**YOUR GOAL:** Among the lines below, keep only those from the one containing "->] & ?). congruence." through the one containing "Lemma matches_plus_class f", and reproduce them exactly.

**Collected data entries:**
(* ===== verification/Validation.v ===== *)
(** * Input validation (validation.go)

    The two regular expressions of the file are translated as syntax, with the
    usual language semantics [matches] and an executable matcher by derivatives;
    the validators are characterised by the texts they accept. *)

From stdpp Require Import prelude gmap strings list fin_maps.
From Stdlib Require Import ZArith NArith Ascii.
From S2P Require Import Prelude GoRuntime.

Module validation.

(** ** Regular expressions *)

Inductive regex :=
| Void
| Eps
| Class (f : ascii → bool)
| Seq (r1 r2 : regex)
| Alt (r1 r2 : regex)
| Star (r : regex).

Inductive matches : regex → string → Prop :=
| match_eps : matches Eps ""
| match_class f c : f c = true → matches (Class f) (String c "")
| match_seq r1 r2 s1 s2 : matches r1 s1 → matches r2 s2 → matches (Seq r1 r2) (s1 +:+ s2)
| match_alt_l r1 r2 s : matches r1 s → matches (Alt r1 r2) s
| match_alt_r r1 r2 s : matches r2 s → matches (Alt r1 r2) s
| match_star_nil r : matches (Star r) ""
| match_star_app r s1 s2 : matches r s1 → matches (Star r) s2 → matches (Star r) (s1 +:+ s2).

Fixpoint nullable (r : regex) : bool :=
  match r with
  | Void | Class _ => false
  | Eps | Star _ => true
  | Seq r1 r2 => nullable r1 && nullable r2
  | Alt r1 r2 => nullable r1 || nullable r2
  end.

Fixpoint deriv (c : ascii) (r : regex) : regex :=
  match r with
  | Void | Eps => Void
  | Class f => if f c then Eps else Void
  | Seq r1 r2 =>
      if nullable r1 then Alt (Seq (deriv c r1) r2) (deriv c r2) else Seq (deriv c r1) r2
  | Alt r1 r2 => Alt (deriv c r1) (deriv c r2)
  | Star r1 => Seq (deriv c r1) (Star r1)
  end.

(** [MatchString] of a pattern anchored at both ends. *)
Fixpoint MatchString (r : regex) (s : string) : bool :=
  match s with "" => nullable r | String c s' => MatchString (deriv c r) s' end.

Definition Plus (r : regex) : regex := Seq r (Star r).
Definition Opt (r : regex) : regex := Alt r Eps.
Definition Lit (c : ascii) : regex := Class (λ d, bool_decide (d = c)).

(** ** Constants and patterns *)

Definition MaxMetadataEntries : Z := 100.
Definition MaxMetadataKeyLen : Z := 256.
Definition MaxMetadataValueLen : Z := 4096.
Definition MaxServiceTypeLen : Z := 128.
Definition MaxSelfIDLen : Z := 128.
Definition MaxVersionLen : Z := 64.

(** [[a-zA-Z0-9_.\-]] *)
Definition key_char (c : ascii) : bool :=
  is_alnum c || bool_decide (c = "_"%char) || bool_decide (c = "."%char) || bool_decide (c = "-"%char).
(** [[a-zA-Z0-9.-]] *)
Definition pre_char (c : ascii) : bool :=
  is_alnum c || bool_decide (c = "."%char) || bool_decide (c = "-"%char).

Definition validKeyPattern : regex := Seq (Class is_alpha) (Star (Class key_char)).
Definition validKeyPattern_String : string := "^[a-zA-Z][a-zA-Z0-9_.\-]*$".

Definition validVersionPattern : regex :=
  Seq (Plus (Class is_digit)) (Seq (Lit ".") (Seq (Plus (Class is_digit)) (Seq (Lit ".")
    (Seq (Plus (Class is_digit)) (Opt (Seq (Lit "-") (Plus (Class pre_char)))))))).

Definition NUL : string := String "000" "".

(** ** Validators: [None] is a nil error *)

Definition ValidateMetadataEntry (key value : string) : option error :=
  if bool_decide (key = "") then Some (Errorf "metadata key cannot be empty" [])
  else if (MaxMetadataKeyLen <? len key)%Z then
    Some (Errorf "metadata key too long: %d bytes (max: %d)" [AInt (len key); AInt MaxMetadataKeyLen])
  else if negb (MatchString validKeyPattern key) then
    Some (Errorf "metadata key %q contains invalid characters (must match: %s)"
            [AStr key; AStr validKeyPattern_String])
  else if (MaxMetadataValueLen <? len value)%Z then
    Some (Errorf "metadata value for key %q too long: %d bytes (max: %d)"
            [AStr key; AInt (len value); AInt MaxMetadataValueLen])
  else if Contains key NUL || Contains value NUL then
    Some (Errorf "metadata contains null bytes (potential injection)" [])
  else None.

Fixpoint ValidateMetadataEntries (l : list (string * string)) : option error :=
  match l with
  | [] => None
  | (key, value) :: l' =>
      match ValidateMetadataEntry key value with
      | Some e => Some e
      | None => ValidateMetadataEntries l'
      end
  end.

Definition ValidateMetadata `{GoRange} (metadata : gmap string string) : option error :=
  if (MaxMetadataEntries <? Z.of_nat (size metadata))%Z then
    Some (Errorf "too many metadata entries: %d (max: %d)"
            [AInt (Z.of_nat (size metadata)); AInt MaxMetadataEntries])
  else ValidateMetadataEntries (go_range 0 metadata).

Definition ValidateServiceType (serviceType : string) : option error :=
  if bool_decide (serviceType = "") then Some (Errorf "service type cannot be empty" [])
  else if (MaxServiceTypeLen <? len serviceType)%Z then
    Some (Errorf "service type too long: %d bytes (max: %d)"
            [AInt (len serviceType); AInt MaxServiceTypeLen])
  else if negb (MatchString validKeyPattern serviceType) then
    Some (Errorf "service type %q contains invalid characters (must match: %s)"
            [AStr serviceType; AStr validKeyPattern_String])
  else if Contains serviceType ".." || Contains serviceType "/" || Contains serviceType "\" then
    Some (Errorf "service type contains path traversal characters: %s" [AStr serviceType])
  else if Contains serviceType NUL then Some (Errorf "service type contains null bytes" [])
  else None.

Definition ValidateSelfID (selfID : string) : option error :=
  if bool_decide (selfID = "") then Some (Errorf "self_id cannot be empty" [])
  else if (MaxSelfIDLen <? len selfID)%Z then
    Some (Errorf "self_id too long: %d bytes (max: %d)" [AInt (len selfID); AInt MaxSelfIDLen])
  else if negb (MatchString validKeyPattern selfID) then
    Some (Errorf "self_id %q contains invalid characters (must match: %s)"
            [AStr selfID; AStr validKeyPattern_String])
  else if Contains selfID NUL then Some (Errorf "self_id contains null bytes" [])
  else None.

Definition ValidateVersion (version : string) : option error :=
  if bool_decide (version = "") then Some (Errorf "version cannot be empty" [])
  else if (MaxVersionLen <? len version)%Z then
    Some (Errorf "version too long: %d bytes (max: %d)" [AInt (len version); AInt MaxVersionLen])
  else if negb (MatchString validVersionPattern version) then
    Some (Errorf "version %q must be semantic version (e.g., 1.0.0, 2.1.3-beta)" [AStr version])
  else if Contains version NUL then Some (Errorf "version contains null bytes" [])
  else None.

Definition ValidateEndpointPath (path : string) : option error :=
  if bool_decide (path = "") then Some (Errorf "endpoint path cannot be empty" [])
  else if negb (HasPrefix path "/") then Some (Errorf "endpoint path must start with /: %s" [AStr path])
  else if (256 <? len path)%Z then
    Some (Errorf "endpoint path too long: %d bytes (max: 256)" [AInt (len path)])
  else if Contains path NUL then Some (Errorf "endpoint path contains null bytes" [])
  else None.

(** ** The matcher decides the language *)

Lemma matches_seq r1 r2 s :
  matches (Seq r1 r2) s ↔ ∃ s1 s2, s = s1 +:+ s2 ∧ matches r1 s1 ∧ matches r2 s2.
Proof.
  split; [|intros (s1 & s2 & -> & ? & ?); by constructor].
  intros H. remember (Seq r1 r2) as r eqn:Hr. destruct H; simplify_eq. eauto.
Qed.

Lemma matches_alt r1 r2 s : matches (Alt r1 r2) s ↔ matches r1 s ∨ matches r2 s.
Proof.
  split; [|intros [?|?]; by constructor].
  intros H. remember (Alt r1 r2) as r eqn:Hr. destruct H; simplify_eq; eauto.
Qed.

Lemma matches_class f s : matches (Class f) s ↔ ∃ c, s = String c "" ∧ f c = true.
Proof.
  split; [|intros (c & -> & ?); by constructor].
  intros H. remember (Class f) as r eqn:Hr. destruct H; simplify_eq. eauto.
Qed.

Lemma matches_eps s : matches Eps s ↔ s = "".
Proof.
  split; [|intros ->; constructor].
  intros H. remember Eps as r eqn:Hr. by destruct H; simplify_eq.
Qed.

Lemma matches_void s : ¬ matches Void s.
Proof. intros H. remember Void as r eqn:Hr. by destruct H. Qed.

Lemma nullable_matches r : nullable r = true ↔ matches r "".
Proof.
  induction r as [| |f|r1 IH1 r2 IH2|r1 IH1 r2 IH2|r IH]; simpl.
  - split; [done|]. intros H. by apply matches_void in H.
  - split; [constructor|done].
  - split; [done|]. rewrite matches_class. by intros (? & ? & ?).
  - rewrite andb_true_iff, IH1, IH2, matches_seq. split.
    + intros [H1 H2]. by exists "", "".
    + intros (s1 & s2 & E & H1 & H2). by destruct s1, s2.
  - by rewrite orb_true_iff, IH1, IH2, matches_alt.
  - split; [constructor|done].
Qed.

Lemma star_cons r c s :
  matches (Star r) (String c s) → ∃ s1 s2, s = s1 +:+ s2 ∧ matches r (String c s1) ∧ matches (Star r) s2.
Proof.
  intros H. remember (Star r) as r' eqn:Hr. remember (String c s) as t eqn:Ht. revert s Ht.
  induction H as [| | | | | |r0 s1 s2 H1 _ H2 IH2]; intros u Ht; simplify_eq.
  destruct s1 as [|c' s1].
  - by apply IH2.
  - rewrite str_app_cons in Ht. simplify_eq. by exists s1, s2.
Qed.

Lemma deriv_seq c r1 r2 s :
  matches (Seq r1 r2) (String c s) ↔
  (∃ s1 s2, s = s1 +:+ s2 ∧ matches r1 (String c s1) ∧ matches r2 s2) ∨
  (matches r1 "" ∧ matches r2 (String c s)).
Proof.
  rewrite matches_seq. split.
  - intros (s1 & s2 & E & H1 & H2). destruct s1 as [|c' s1].
    + right. by rewrite str_app_nil in E; subst.
    + left. rewrite str_app_cons in E. simplify_eq. by exists s1, s2.
  - intros [(s1 & s2 & -> & H1 & H2)|[H1 H2]]; [by exists (String c s1), s2|by exists "", (String c s)].
Qed.

Lemma deriv_matches c r s : matches (deriv c r) s ↔ matches r (String c s).
Proof.
  revert s. induction r as [| |f|r1 IH1 r2 IH2|r1 IH1 r2 IH2|r IH]; intros s; simpl.
  - split; intros H; by apply matches_void in H.
  - rewrite matches_eps. split; [|done]. intros H. by apply matches_void in H.
  - rewrite matches_class. destruct (f c) eqn:E.
    + rewrite matches_eps. split; [intros ->; by exists c|]. by intros (d & [= -> ->] & _).
    + split; [intros H; by apply matches_void in H|]. intros (d & [= -> ->] & ?). congruence.
  - rewrite deriv_seq. setoid_rewrite <- IH1. rewrite <- IH2, <- nullable_matches.
    destruct (nullable r1); rewrite ?matches_alt, matches_seq; naive_solver.
  - by rewrite !matches_alt, IH1, IH2.
  - rewrite matches_seq. setoid_rewrite IH. split.
    + intros (s1 & s2 & -> & H1 & H2). exact (match_star_app _ _ _ H1 H2).
    + intros H. apply star_cons in H as (s1 & s2 & -> & H1 & H2). eauto.
Qed.

Lemma MatchString_matches r s : MatchString r s = true ↔ matches r s.
Proof.
  revert r. induction s as [|c s IH]; intros r; simpl; [apply nullable_matches|].
  by rewrite IH, deriv_matches.
Qed.

(** ** The accepted texts *)

Lemma matches_star_class f s : matches (Star (Class f)) s ↔ str_all f s = true.
Proof.
  split.
  - intros H. remember (Star (Class f)) as r eqn:Hr.
    induction H as [| | | | | |r0 s1 s2 H1 _ H2 IH2]; simplify_eq; [done|].
    apply matches_class in H1 as (c & -> & Hc). rewrite str_app_cons, str_app_nil. simpl.
    rewrite Hc. by apply IH2.
  - induction s as [|c s IH]; [constructor|]. simpl. rewrite andb_true_iff. intros [Hc Hs].
    apply (match_star_app _ (String c "") s); [by constructor|by apply IH].
Qed.

Definition nonempty_all (f : ascii → bool) (s : string) : Prop := s ≠ "" ∧ str_all f s = true.

Lemma matches_plus_class f s : matches (Plus (Class f)) s ↔ nonempty_all f s.
Proof.
  unfold Plus, nonempty_all. rewrite matches_seq. setoid_rewrite matches_class.
  setoid_rewrite matches_star_class. split.
  - intros (s1 & s2 & -> & (c & -> & Hc) & Hs). split; [done|]. simpl. by rewrite Hc.
  - intros [Hne H]. destruct s as [|c s]; [done|]. simpl in H. apply andb_true_iff in H as [Hc Hs].
    exists (String c ""), s. split; [done|]. eauto.
Qed.

Lemma matches_lit c s : matches (Lit c) s ↔ s = String c "".
Proof.
  unfold Lit. rewrite matches_class. setoid_rewrite bool_decide_eq_true. naive_solver.
Qed.

(** A key, service type or self id: a letter followed by key characters. *)
Definition key_ok (s : string) : bool :=
  match s with "" => false | String c s' => is_alpha c && str_all key_char s' end.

**OUTPUT FOR THIS TASK:**
    + split; [intros H; by apply matches_void in H|]. intros (d & [= -> ->] & ?). congruence.
  - rewrite deriv_seq. setoid_rewrite <- IH1. rewrite <- IH2, <- nullable_matches.
    destruct (nullable r1); rewrite ?matches_alt, matches_seq; naive_solver.
  - by rewrite !matches_alt, IH1, IH2.
  - rewrite matches_seq. setoid_rewrite IH. split.
    + intros (s1 & s2 & -> & H1 & H2). exact (match_star_app _ _ _ H1 H2).
    + intros H. apply star_cons in H as (s1 & s2 & -> & H1 & H2). eauto.
Qed.

Lemma MatchString_matches r s : MatchString r s = true ↔ matches r s.
Proof.
  revert r. induction s as [|c s IH]; intros r; simpl; [apply nullable_matches|].
  by rewrite IH, deriv_matches.
Qed.

(** ** The accepted texts *)

Lemma matches_star_class f s : matches (Star (Class f)) s ↔ str_all f s = true.
Proof.
  split.
  - intros H. remember (Star (Class f)) as r eqn:Hr.
    induction H as [| | | | | |r0 s1 s2 H1 _ H2 IH2]; simplify_eq; [done|].
    apply matches_class in H1 as (c & -> & Hc). rewrite str_app_cons, str_app_nil. simpl.
    rewrite Hc. by apply IH2.
  - induction s as [|c s IH]; [constructor|]. simpl. rewrite andb_true_iff. intros [Hc Hs].
    apply (match_star_app _ (String c "") s); [by constructor|by apply IH].
Qed.

Definition nonempty_all (f : ascii → bool) (s : string) : Prop := s ≠ "" ∧ str_all f s = true.

Lemma matches_plus_class f s : matches (Plus (Class f)) s ↔ nonempty_all f s.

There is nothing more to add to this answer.